▶ _AIM OF THE EXERCISE_
Return all of the data exactly as given.

══════════════════════════════

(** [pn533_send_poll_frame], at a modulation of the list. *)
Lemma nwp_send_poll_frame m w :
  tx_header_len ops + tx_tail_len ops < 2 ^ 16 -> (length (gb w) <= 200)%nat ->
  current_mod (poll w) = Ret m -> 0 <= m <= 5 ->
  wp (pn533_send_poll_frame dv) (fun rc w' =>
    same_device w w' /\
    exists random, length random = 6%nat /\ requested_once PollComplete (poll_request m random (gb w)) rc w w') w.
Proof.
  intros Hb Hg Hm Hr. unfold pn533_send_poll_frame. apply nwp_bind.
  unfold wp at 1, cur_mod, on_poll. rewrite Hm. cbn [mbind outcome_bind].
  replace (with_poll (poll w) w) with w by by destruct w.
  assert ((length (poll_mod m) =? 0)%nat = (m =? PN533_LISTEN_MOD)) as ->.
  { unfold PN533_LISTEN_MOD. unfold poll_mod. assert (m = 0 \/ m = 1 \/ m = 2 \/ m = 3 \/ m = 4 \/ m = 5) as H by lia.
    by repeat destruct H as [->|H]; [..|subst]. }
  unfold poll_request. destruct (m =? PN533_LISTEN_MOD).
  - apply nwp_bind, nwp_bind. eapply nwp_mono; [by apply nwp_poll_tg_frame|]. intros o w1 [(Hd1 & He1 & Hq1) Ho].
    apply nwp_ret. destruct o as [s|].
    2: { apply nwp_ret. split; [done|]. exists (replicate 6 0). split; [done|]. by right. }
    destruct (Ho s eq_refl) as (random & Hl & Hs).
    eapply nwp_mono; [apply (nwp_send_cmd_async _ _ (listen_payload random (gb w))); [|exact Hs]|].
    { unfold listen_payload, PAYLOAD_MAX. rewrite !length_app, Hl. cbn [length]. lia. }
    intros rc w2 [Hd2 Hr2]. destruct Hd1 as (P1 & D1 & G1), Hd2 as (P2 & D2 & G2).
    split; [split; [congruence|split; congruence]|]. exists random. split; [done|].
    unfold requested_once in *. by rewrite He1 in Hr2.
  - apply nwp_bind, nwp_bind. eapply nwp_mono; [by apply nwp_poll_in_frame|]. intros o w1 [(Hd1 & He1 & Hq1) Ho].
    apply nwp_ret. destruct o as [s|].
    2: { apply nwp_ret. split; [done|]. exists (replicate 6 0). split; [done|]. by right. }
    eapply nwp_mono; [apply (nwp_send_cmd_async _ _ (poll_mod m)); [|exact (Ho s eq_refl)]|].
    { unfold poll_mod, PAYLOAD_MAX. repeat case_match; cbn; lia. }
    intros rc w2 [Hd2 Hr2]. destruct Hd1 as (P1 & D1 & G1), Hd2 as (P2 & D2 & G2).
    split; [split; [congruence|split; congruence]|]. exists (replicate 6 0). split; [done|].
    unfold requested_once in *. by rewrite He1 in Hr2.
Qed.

══════════════════════════════

▶ _RESPONSE BELOW_
(** [pn533_send_poll_frame], at a modulation of the list. *)
Lemma nwp_send_poll_frame m w :
  tx_header_len ops + tx_tail_len ops < 2 ^ 16 -> (length (gb w) <= 200)%nat ->
  current_mod (poll w) = Ret m -> 0 <= m <= 5 ->
  wp (pn533_send_poll_frame dv) (fun rc w' =>
    same_device w w' /\
    exists random, length random = 6%nat /\ requested_once PollComplete (poll_request m random (gb w)) rc w w') w.
Proof.
  intros Hb Hg Hm Hr. unfold pn533_send_poll_frame. apply nwp_bind.
  unfold wp at 1, cur_mod, on_poll. rewrite Hm. cbn [mbind outcome_bind].
  replace (with_poll (poll w) w) with w by by destruct w.
  assert ((length (poll_mod m) =? 0)%nat = (m =? PN533_LISTEN_MOD)) as ->.
  { unfold PN533_LISTEN_MOD. unfold poll_mod. assert (m = 0 \/ m = 1 \/ m = 2 \/ m = 3 \/ m = 4 \/ m = 5) as H by lia.
    by repeat destruct H as [->|H]; [..|subst]. }
  unfold poll_request. destruct (m =? PN533_LISTEN_MOD).
  - apply nwp_bind, nwp_bind. eapply nwp_mono; [by apply nwp_poll_tg_frame|]. intros o w1 [(Hd1 & He1 & Hq1) Ho].
    apply nwp_ret. destruct o as [s|].
    2: { apply nwp_ret. split; [done|]. exists (replicate 6 0). split; [done|]. by right. }
    destruct (Ho s eq_refl) as (random & Hl & Hs).
    eapply nwp_mono; [apply (nwp_send_cmd_async _ _ (listen_payload random (gb w))); [|exact Hs]|].
    { unfold listen_payload, PAYLOAD_MAX. rewrite !length_app, Hl. cbn [length]. lia. }
    intros rc w2 [Hd2 Hr2]. destruct Hd1 as (P1 & D1 & G1), Hd2 as (P2 & D2 & G2).
    split; [split; [congruence|split; congruence]|]. exists random. split; [done|].
    unfold requested_once in *. by rewrite He1 in Hr2.
  - apply nwp_bind, nwp_bind. eapply nwp_mono; [by apply nwp_poll_in_frame|]. intros o w1 [(Hd1 & He1 & Hq1) Ho].
    apply nwp_ret. destruct o as [s|].
    2: { apply nwp_ret. split; [done|]. exists (replicate 6 0). split; [done|]. by right. }
    eapply nwp_mono; [apply (nwp_send_cmd_async _ _ (poll_mod m)); [|exact (Ho s eq_refl)]|].
    { unfold poll_mod, PAYLOAD_MAX. repeat case_match; cbn; lia. }
    intros rc w2 [Hd2 Hr2]. destruct Hd1 as (P1 & D1 & G1), Hd2 as (P2 & D2 & G2).
    split; [split; [congruence|split; congruence]|]. exists (replicate 6 0). split; [done|].
    unfold requested_once in *. by rewrite He1 in Hr2.
Qed.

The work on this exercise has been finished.